(Stored items)
****************************************
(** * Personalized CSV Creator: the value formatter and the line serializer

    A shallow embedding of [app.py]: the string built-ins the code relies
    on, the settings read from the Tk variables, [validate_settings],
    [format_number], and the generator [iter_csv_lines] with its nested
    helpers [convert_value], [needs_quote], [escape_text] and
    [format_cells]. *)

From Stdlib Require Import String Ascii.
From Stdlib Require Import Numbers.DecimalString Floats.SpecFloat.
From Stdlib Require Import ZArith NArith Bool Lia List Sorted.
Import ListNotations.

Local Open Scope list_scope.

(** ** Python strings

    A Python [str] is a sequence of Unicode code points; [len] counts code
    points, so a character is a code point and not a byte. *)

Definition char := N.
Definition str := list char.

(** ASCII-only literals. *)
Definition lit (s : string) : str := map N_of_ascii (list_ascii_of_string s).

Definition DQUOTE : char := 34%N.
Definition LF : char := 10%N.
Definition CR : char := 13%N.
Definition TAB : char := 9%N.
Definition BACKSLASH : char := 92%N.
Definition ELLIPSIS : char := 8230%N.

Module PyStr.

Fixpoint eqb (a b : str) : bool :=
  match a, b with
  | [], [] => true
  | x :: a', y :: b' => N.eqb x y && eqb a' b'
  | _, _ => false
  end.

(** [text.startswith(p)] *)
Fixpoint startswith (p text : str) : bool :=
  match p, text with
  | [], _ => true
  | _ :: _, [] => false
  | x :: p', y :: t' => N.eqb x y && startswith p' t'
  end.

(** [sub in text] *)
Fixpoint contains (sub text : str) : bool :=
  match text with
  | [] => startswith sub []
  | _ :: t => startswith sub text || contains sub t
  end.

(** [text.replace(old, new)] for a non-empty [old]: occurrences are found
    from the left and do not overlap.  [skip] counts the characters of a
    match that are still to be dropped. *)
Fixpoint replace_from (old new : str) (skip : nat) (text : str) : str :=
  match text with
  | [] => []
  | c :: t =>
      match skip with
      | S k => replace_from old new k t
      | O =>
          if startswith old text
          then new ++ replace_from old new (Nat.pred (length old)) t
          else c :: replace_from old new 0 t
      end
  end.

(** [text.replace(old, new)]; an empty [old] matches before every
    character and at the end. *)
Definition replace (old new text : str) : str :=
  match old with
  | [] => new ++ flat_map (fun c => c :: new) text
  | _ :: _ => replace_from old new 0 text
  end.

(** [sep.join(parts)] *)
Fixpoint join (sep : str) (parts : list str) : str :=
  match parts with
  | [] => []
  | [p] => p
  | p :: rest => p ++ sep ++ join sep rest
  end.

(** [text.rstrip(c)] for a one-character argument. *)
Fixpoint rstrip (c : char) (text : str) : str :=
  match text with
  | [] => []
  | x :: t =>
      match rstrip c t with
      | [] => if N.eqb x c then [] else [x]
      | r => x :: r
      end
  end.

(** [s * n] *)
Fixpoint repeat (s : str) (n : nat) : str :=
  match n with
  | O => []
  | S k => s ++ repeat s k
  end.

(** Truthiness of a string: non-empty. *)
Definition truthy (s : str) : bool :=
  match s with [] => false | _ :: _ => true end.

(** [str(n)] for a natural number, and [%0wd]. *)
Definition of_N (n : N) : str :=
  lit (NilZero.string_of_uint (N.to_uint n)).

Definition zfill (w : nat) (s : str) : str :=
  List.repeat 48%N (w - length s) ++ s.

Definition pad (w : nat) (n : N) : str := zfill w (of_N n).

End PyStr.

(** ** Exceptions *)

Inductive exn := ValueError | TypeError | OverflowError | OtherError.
****************************************
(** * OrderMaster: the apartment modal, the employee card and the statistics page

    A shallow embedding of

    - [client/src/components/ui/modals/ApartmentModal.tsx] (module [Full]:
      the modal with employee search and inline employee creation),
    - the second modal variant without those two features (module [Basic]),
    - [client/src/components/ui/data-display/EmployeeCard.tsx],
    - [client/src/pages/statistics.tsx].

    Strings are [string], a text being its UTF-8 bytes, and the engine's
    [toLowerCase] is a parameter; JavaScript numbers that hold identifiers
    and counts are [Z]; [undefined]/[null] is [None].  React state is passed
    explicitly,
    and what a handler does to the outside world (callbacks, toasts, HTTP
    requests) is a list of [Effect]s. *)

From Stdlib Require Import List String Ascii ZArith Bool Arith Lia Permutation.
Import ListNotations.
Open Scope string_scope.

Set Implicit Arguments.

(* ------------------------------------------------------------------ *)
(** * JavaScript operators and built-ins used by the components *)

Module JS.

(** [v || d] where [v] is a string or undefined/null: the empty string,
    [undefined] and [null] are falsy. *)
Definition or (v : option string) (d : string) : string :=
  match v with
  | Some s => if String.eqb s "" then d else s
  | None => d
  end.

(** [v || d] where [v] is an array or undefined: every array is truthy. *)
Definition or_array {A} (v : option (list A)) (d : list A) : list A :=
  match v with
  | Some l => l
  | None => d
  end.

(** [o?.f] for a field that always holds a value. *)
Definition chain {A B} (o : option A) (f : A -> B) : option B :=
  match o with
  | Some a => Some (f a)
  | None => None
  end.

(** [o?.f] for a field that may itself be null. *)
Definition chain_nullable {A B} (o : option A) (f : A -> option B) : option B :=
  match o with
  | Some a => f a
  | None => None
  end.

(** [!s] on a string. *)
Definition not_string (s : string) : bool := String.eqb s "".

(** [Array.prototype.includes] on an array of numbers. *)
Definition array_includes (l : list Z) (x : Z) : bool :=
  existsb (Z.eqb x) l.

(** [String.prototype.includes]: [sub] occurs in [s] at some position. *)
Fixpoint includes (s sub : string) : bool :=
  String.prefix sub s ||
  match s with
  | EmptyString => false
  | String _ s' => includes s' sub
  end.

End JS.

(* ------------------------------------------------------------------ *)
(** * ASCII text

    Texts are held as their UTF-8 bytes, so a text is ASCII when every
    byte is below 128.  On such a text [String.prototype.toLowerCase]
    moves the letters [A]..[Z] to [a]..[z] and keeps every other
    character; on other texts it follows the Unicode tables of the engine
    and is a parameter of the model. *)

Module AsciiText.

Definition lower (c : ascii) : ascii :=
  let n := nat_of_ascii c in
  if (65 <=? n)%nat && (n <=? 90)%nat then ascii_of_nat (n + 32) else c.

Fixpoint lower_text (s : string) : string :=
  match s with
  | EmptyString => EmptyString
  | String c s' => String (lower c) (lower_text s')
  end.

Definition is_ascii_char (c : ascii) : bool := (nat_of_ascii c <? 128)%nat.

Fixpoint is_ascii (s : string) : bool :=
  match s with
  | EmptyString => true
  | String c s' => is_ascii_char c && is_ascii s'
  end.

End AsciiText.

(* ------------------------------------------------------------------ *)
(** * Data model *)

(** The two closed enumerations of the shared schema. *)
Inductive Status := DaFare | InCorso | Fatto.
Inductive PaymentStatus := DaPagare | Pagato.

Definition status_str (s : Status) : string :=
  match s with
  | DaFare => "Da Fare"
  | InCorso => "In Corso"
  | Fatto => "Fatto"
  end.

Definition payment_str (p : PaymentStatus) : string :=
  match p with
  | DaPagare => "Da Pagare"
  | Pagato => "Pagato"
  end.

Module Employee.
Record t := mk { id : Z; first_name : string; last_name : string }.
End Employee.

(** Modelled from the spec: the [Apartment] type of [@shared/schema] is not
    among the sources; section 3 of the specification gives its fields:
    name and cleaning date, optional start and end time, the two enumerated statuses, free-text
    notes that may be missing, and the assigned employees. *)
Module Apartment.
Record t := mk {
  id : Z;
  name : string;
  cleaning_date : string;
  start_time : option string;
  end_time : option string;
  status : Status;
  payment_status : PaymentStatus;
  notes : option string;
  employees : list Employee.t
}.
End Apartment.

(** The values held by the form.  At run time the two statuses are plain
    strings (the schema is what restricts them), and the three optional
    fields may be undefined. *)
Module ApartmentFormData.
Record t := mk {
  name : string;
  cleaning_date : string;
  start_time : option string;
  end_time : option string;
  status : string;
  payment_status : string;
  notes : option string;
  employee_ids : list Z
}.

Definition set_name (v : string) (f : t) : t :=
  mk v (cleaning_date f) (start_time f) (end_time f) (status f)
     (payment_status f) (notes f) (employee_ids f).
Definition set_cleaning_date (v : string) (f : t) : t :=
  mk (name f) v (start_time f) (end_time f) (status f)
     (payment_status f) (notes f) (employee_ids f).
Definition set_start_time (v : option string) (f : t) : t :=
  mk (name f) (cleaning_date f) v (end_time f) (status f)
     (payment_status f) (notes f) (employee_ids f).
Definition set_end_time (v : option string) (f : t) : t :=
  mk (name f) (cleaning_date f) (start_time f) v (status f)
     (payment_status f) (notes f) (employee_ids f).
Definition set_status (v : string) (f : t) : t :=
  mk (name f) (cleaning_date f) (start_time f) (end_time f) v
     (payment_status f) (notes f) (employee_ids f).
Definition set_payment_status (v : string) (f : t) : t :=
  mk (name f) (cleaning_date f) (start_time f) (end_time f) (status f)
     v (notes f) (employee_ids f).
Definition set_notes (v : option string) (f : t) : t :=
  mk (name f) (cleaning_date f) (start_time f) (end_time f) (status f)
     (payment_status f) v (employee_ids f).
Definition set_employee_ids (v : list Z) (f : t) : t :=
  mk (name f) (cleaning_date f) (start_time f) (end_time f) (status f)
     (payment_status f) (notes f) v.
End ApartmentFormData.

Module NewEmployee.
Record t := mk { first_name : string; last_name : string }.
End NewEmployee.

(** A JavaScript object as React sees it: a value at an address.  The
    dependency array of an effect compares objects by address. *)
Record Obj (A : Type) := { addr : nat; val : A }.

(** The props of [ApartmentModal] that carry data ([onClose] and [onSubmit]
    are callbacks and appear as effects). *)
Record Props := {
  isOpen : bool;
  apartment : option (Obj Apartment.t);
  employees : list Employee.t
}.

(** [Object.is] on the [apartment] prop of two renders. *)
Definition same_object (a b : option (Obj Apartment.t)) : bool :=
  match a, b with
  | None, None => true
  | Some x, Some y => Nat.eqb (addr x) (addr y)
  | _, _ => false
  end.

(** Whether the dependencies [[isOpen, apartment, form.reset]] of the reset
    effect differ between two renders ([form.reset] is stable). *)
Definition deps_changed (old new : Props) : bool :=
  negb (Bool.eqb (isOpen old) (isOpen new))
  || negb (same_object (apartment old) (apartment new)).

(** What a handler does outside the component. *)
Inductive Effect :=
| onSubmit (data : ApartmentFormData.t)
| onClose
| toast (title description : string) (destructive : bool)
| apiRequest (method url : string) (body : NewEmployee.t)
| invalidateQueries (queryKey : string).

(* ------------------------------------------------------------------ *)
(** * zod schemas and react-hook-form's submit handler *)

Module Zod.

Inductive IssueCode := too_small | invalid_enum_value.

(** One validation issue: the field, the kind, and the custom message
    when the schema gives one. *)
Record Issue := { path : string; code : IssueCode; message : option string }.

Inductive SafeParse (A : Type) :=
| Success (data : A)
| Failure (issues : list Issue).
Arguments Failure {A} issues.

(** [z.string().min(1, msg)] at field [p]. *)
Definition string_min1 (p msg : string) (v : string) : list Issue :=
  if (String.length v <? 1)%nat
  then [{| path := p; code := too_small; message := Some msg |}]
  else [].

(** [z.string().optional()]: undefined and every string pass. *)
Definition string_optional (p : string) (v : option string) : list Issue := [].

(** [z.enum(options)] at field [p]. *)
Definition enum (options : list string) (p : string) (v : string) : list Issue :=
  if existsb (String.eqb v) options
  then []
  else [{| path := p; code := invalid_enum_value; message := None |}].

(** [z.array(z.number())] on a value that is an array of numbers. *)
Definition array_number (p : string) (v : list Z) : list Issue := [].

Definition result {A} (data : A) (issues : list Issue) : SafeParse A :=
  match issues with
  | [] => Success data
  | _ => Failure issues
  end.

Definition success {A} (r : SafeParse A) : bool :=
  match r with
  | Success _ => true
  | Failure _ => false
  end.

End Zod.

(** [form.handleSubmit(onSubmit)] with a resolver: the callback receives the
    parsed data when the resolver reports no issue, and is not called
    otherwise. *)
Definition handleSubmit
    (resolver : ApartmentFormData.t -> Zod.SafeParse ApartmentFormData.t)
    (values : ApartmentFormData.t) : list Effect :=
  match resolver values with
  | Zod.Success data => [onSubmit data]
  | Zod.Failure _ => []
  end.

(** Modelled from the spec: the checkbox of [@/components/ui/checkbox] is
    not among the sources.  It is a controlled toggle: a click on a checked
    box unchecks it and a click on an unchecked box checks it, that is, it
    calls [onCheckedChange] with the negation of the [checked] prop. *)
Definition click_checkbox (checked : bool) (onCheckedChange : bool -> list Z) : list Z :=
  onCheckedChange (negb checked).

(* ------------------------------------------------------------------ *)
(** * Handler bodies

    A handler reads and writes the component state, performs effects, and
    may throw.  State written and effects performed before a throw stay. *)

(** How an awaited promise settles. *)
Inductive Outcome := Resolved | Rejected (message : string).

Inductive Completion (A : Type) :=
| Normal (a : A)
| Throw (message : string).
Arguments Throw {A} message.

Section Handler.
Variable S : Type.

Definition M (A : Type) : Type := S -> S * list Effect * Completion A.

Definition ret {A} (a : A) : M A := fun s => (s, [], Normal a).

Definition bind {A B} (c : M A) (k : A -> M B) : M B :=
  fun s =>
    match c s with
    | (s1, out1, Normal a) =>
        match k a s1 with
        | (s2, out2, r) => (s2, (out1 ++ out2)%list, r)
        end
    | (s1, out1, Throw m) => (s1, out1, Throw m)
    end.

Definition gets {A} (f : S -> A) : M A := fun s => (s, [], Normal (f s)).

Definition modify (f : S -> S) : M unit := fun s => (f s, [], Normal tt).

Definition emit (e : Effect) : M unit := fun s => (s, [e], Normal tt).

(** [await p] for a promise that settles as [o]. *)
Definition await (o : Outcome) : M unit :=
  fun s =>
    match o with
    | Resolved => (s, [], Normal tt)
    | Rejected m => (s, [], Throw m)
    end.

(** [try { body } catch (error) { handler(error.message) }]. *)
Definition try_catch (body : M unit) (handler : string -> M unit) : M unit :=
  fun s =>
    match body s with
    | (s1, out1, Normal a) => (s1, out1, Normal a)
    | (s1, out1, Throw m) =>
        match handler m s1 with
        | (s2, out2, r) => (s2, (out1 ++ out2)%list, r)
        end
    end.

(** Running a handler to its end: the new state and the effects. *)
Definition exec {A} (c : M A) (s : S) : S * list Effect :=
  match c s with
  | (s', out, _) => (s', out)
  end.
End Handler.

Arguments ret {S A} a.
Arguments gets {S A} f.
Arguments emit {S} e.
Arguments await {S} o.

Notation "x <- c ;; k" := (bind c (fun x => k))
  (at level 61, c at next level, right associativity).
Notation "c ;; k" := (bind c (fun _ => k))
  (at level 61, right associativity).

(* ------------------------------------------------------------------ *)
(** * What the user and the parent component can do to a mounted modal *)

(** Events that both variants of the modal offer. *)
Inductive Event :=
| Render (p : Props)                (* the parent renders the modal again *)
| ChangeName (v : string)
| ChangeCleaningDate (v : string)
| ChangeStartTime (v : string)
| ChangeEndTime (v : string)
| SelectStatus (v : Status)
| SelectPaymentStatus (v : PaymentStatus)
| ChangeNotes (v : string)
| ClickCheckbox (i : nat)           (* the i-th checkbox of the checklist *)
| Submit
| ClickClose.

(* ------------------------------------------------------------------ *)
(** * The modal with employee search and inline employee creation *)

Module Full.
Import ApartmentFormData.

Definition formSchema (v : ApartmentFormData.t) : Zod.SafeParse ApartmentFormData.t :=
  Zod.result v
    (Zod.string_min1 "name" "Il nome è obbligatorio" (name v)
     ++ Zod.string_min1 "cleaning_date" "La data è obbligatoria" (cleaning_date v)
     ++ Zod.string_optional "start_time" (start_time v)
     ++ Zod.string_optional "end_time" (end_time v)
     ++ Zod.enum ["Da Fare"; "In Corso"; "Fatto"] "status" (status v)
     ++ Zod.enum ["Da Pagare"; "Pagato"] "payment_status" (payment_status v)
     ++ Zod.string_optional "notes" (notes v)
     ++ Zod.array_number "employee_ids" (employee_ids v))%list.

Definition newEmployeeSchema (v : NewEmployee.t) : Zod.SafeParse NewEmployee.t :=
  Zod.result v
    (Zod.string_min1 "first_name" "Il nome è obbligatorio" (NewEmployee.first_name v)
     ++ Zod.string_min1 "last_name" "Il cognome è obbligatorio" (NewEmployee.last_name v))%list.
****************************************
• [Work request]:
Of all the entries above, repeat only the lines from the line that has "(** Truthiness of a string: non-empty. *)" to the line that has "Definition pad (w", both lines included, exactly.

• [Response to this exercise]:
(** Truthiness of a string: non-empty. *)
Definition truthy (s : str) : bool :=
  match s with [] => false | _ :: _ => true end.

(** [str(n)] for a natural number, and [%0wd]. *)
Definition of_N (n : N) : str :=
  lit (NilZero.string_of_uint (N.to_uint n)).

Definition zfill (w : nat) (s : str) : str :=
  List.repeat 48%N (w - length s) ++ s.

Definition pad (w : nat) (n : N) : str := zfill w (of_N n).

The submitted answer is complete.